_TASK INSTRUCTIONS_
Scan the records below for the line with "display: flex; align-items: baseline;" and the line with "32px; border-collapse: collapse;". Repeat those two lines and every line between them exactly, and nothing else.
==== INPUT RECORDS
(** ** The page *)

Definition page_1 : string := qt "<!doctype html>
<html lang=~en~>
<head>
<meta charset=~utf-8~>
<meta name=~viewport~ content=~width=device-width, initial-scale=1~>
<title>Redfish Fleet Status</title>
<style>
  :root { color-scheme: light dark; }
  * { box-sizing: border-box; }
  body { font-family: -apple-system, Segoe UI, Roboto, sans-serif; margin: 0;
    background: #0f1115; color: #e6e6e6; }
  header { padding: 20px 28px; border-bottom: 1px solid #262a33;
    display: flex; align-items: baseline; gap: 16px; flex-wrap: wrap; }
  h1 { font-size: 18px; margin: 0; font-weight: 600; }
  .sub { color: #8b93a7; font-size: 13px; }
  .cards { display: flex; gap: 12px; padding: 18px 28px; flex-wrap: wrap; }
  .card { background: #171a21; border: 1px solid #262a33; border-radius: 10px;
    padding: 12px 16px; min-width: 96px; }
  .card .n { font-size: 24px; font-weight: 700; }
  .card .l { font-size: 11px; text-transform: uppercase; letter-spacing: .06em;
    color: #8b93a7; }
  table { width: calc(100% - 56px); margin: 8px 28px 32px; border-collapse: collapse;
    background: #171a21; border: 1px solid #262a33; border-radius: 10px; overflow: hidden; }
  th, td { text-align: left; padding: 10px 14px; font-size: 13px;
    border-bottom: 1px solid #21252e; }
  th { color: #8b93a7; font-weight: 600; text-transform: uppercase; font-size: 11px;
    letter-spacing: .05em; }
  td.name { font-weight: 600; }
  td.addr, td.stamp { color: #8b93a7; font-family: ui-monospace, monospace; font-size: 12px; }
  .pill { padding: 2px 9px; border-radius: 999px; font-size: 12px; font-weight: 600; }
  .pill.on { background: #12351f; color: #4ade80; }
  .pill.off { background: #3a1f24; color: #f87171; }
  .pill.ok { background: #12351f; color: #4ade80; }
  .pill.warn { background: #3a2f12; color: #fbbf24; }
  .pill.crit { background: #3a1f24; color: #f87171; }
  .pill.unknown { background: #262a33; color: #8b93a7; }
  .badge { padding: 2px 8px; border-radius: 6px; font-size: 11px; font-weight: 600;
    background: #1c2b3a; color: #60a5fa; text-transform: uppercase; }
  .badge.mock { background: #2b2436; color: #c084fc; }
  .state.ready { color: #4ade80; }
  .state.pending { color: #fbbf24; }
  td.nicfw { color: #8b93a7; font-size: 12px; }
  td.nicfw .fw { font-family: ui-monospace, monospace; color: #c9d1d9; }
  td.nicfw .fw.drift { color: #fbbf24; font-weight: 600; }
  .card.alert .n { color: #fbbf24; }
  td.empty { text-align: center; color: #8b93a7; padding: 28px; }
  a { color: #60a5fa; }
</style>
</head>
<body>
<header>
  <h1>Redfish Fleet Status</h1>
  <span class=~sub~>consumer reads <code>RedfishEndpoint.status</code> written by the controller
    &middot; <a href=~/api/nodes~>/api/nodes</a> &middot; <a href=~/metrics~>/metrics</a>
    &middot; updated <span id=~stamp~>".

Definition page_2 : string := qt "</span></span>
</header>
<div class=~cards~>
  <div class=~card~><div class=~n~>".

Definition page_3 : string := qt "</div><div class=~l~>Endpoints</div></div>
  <div class=~card~><div class=~n~>".

Definition page_4 : string := qt "</div><div class=~l~>Powered On</div></div>
  <div class=~card~><div class=~n~>".

Definition page_5 : string := qt "</div><div class=~l~>Healthy</div></div>
  <div class=~card~><div class=~n~>".

Definition page_6 : string := qt "</div><div class=~l~>Degraded</div></div>
  <div class=~card~><div class=~n~>".

Definition page_7 : string := qt "</div><div class=~l~>Pending</div></div>
  <div class=~card".

Definition page_8 : string := qt "~ title=~Firmware components whose version differs across the fleet~><div class=~n~>".

Definition page_9 : string := qt "</div><div class=~l~>NIC FW Drift</div></div>
</div>
<table>
  <thead><tr>
    <th>Node</th><th>Backend</th><th>Address</th><th>Power</th><th>Health</th>
    <th>Max Temp</th><th>Sensors</th><th>NIC Firmware</th><th>Last Polled</th><th>State</th>
  </tr></thead>
  <tbody id=~rows~>
".
(** [DellRaidCancelActions.execute(action, resource_uri, confirm, dry_run, do_async)] *)
Definition dell_raid_cancel (action resource_uri : option string) (confirm dry_run do_async : bool) : MM CommandResult :=
  let! rows := cancel_rows do_async in
  match action with
  | None => ret (result (dicts (map cancel_row_val rows)))
  | Some action =>
      let! matches := lift_res (cancel_matches rows action resource_uri) in
      match matches with
      | [] => ret (failed (PDict [("available", dicts (map cancel_row_val rows))]) ("Dell RAID cancel action not found: " +:+ action))
      | [row] =>
          let! spec := lift_res (match dict_get action CANCEL_SPECS with Some spec => Ok spec | None => Raise (KeyError action) end) in
          v_invoke_action schemas (raid_call (cr_resource row) spec [] do_async dry_run confirm false) 202
      | _ => ret (failed (PDict [("matches", dicts (map cancel_row_val matches))]) "multiple Dell RAID cancel targets found; pass --resource-uri")
      end
  end.

(** *** dell-raid-clear-actions and dell-raid-foreign-config *)

(** [_discover_rows(do_async)] of both *)
Definition state_rows (specs : list (string * raid_spec)) (uri : pyval) (service : pydict)
  : res (list (string * RedfishAction) * list (string * pydict)) :=
  let? actions := discover_redfish_actions (PDict service) in
  let? targets := flatten_action_targets (PDict service) in
  Ok (actions, omap (fun ks => (fun t =>
        (ks.1, [("Action", PStr ks.1); ("FullType", PStr (full_type ks.2)); ("Resource", uri); ("Target", t); ("RequiredPayload", PList []);
                ("Level", PStr "irreversible")])) <$> offered targets (full_type ks.2)) specs).

Definition not_offered (uri : pyval) (spec : raid_spec) (rows : list pydict) (actions : list (string * RedfishAction)) (text : string) : CommandResult :=
  mkResult (PDict [("raid_service", uri); ("action", PStr (full_type spec)); ("available", dicts rows)]) (actions_val actions) PNone (PStr text).

(** [execute(action, confirm, confirm_irreversible, dry_run, do_async)] of both *)
Definition state_action (specs : list (string * raid_spec)) (wrong : string) (action : option string) (confirm irreversible dry_run do_async : bool)
  : MM CommandResult :=
  let! (uri, service) := raid_service do_async in
  match service with
  | inr r => ret r
  | inl service =>
      let! (actions, rows) := lift_res (state_rows specs uri service) in
      match action with
      | None => ret (mkResult (PDict [("raid_service", uri); ("actions", dicts (map snd rows))]) (actions_val actions) PNone PNone)
      | Some _ =>
          let! selected := lift_res (clean_required action "action") in
          match dict_get selected specs with
          | None => raise (InvalidArgument wrong)
          | Some spec =>
              if negb (dict_in selected rows)
              then ret (not_offered uri spec (map snd rows) actions ("action '" +:+ full_type spec +:+ "' not found on " +:+ py_str uri))
              else v_invoke_action schemas (raid_call uri spec [] do_async dry_run confirm irreversible) 202
          end
      end
  end.

Definition dell_raid_clear := state_action CLEAR_SPECS "action must be one of: foreign-config, preserved-cache".
Definition dell_raid_foreign := state_action FOREIGN_SPECS "action must be one of: import, unlock-secure".

(** *** dell-raid-pd-actions *)

(** [_discover_rows(do_async)] *)
Definition disk_rows (uri : pyval) (service : pydict) : res (list (string * RedfishAction) * list (string * pydict)) :=
  let? actions := discover_redfish_actions (PDict service) in
  let? targets := flatten_action_targets (PDict service) in
  let? rows := res_fold (fun rows ks =>
      match offered targets (full_type ks.2) with
      | None => Ok rows
      | Some t =>
          let? parameters := DellPartition.allowable (dict_get (action_name ks.2) actions) in
          Ok (rows ++ [(ks.1, [("Action", PStr ks.1); ("FullType", PStr (full_type ks.2)); ("Resource", uri); ("Target", t);
                               ("RequiredPayload", texts (required ks.2)); ("Parameters", PDict parameters)])])
      end) [] DISK_SPECS in
  Ok (actions, rows).

(** [DellRaidPhysicalDiskActions.execute(action, disk_fqdd, state, force_remove, confirm, dry_run, do_async)] *)
Definition dell_raid_disk (action disk_fqdd state force_remove : option string) (confirm dry_run do_async : bool) : MM CommandResult :=
  let! (uri, service) := raid_service do_async in
  match service with
  | inr r => ret r
  | inl service =>
      let! (actions, rows) := lift_res (disk_rows uri service) in
      match action, disk_fqdd with
      | None, None =>
          let! candidates := drive_candidates do_async in
          ret (mkResult (PDict [("raid_service", uri); ("actions", dicts (map snd rows)); ("candidates", candidates)]) (actions_val actions) PNone PNone)
      | _, _ =>
          let! selected := lift_res (clean_required action "action") in
          match dict_get selected DISK_SPECS with
          | None => raise (InvalidArgument "action must be one of: prepare-remove, rebuild, state")
          | Some spec =>
              if negb (dict_in selected rows)
              then ret (not_offered uri spec (map snd rows) actions ("action '" +:+ full_type spec +:+ "' not found on " +:+ py_str uri))
              else
                let! p := lift_res (disk_payload selected disk_fqdd state force_remove) in
                v_invoke_action schemas (raid_call uri spec p do_async dry_run confirm false) 202
          end
      end
  end.

(** *** dell-raid-config-actions *)

(** [_discover_rows(do_async)] *)
Definition config_rows (uri : pyval) (service : pydict) : res (list (string * RedfishAction) * list (string * pydict)) :=
  let? actions := discover_redfish_actions (PDict service) in
  let? targets := flatten_action_targets (PDict service) in
  Ok (actions, omap (fun ks => (fun t =>
        (ks.1, [("Action", PStr ks.1); ("FullType", PStr (full_type ks.2)); ("Resource", uri); ("Target", t);
                ("Description", PStr (description ks.2)); ("RequiredPayload", texts (required ks.2))])) <$> offered targets (full_type ks.2)) CONFIG_SPECS).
========
_EXERCISE RESULT_
    display: flex; align-items: baseline; gap: 16px; flex-wrap: wrap; }
  h1 { font-size: 18px; margin: 0; font-weight: 600; }
  .sub { color: #8b93a7; font-size: 13px; }
  .cards { display: flex; gap: 12px; padding: 18px 28px; flex-wrap: wrap; }
  .card { background: #171a21; border: 1px solid #262a33; border-radius: 10px;
    padding: 12px 16px; min-width: 96px; }
  .card .n { font-size: 24px; font-weight: 700; }
  .card .l { font-size: 11px; text-transform: uppercase; letter-spacing: .06em;
    color: #8b93a7; }
  table { width: calc(100% - 56px); margin: 8px 28px 32px; border-collapse: collapse;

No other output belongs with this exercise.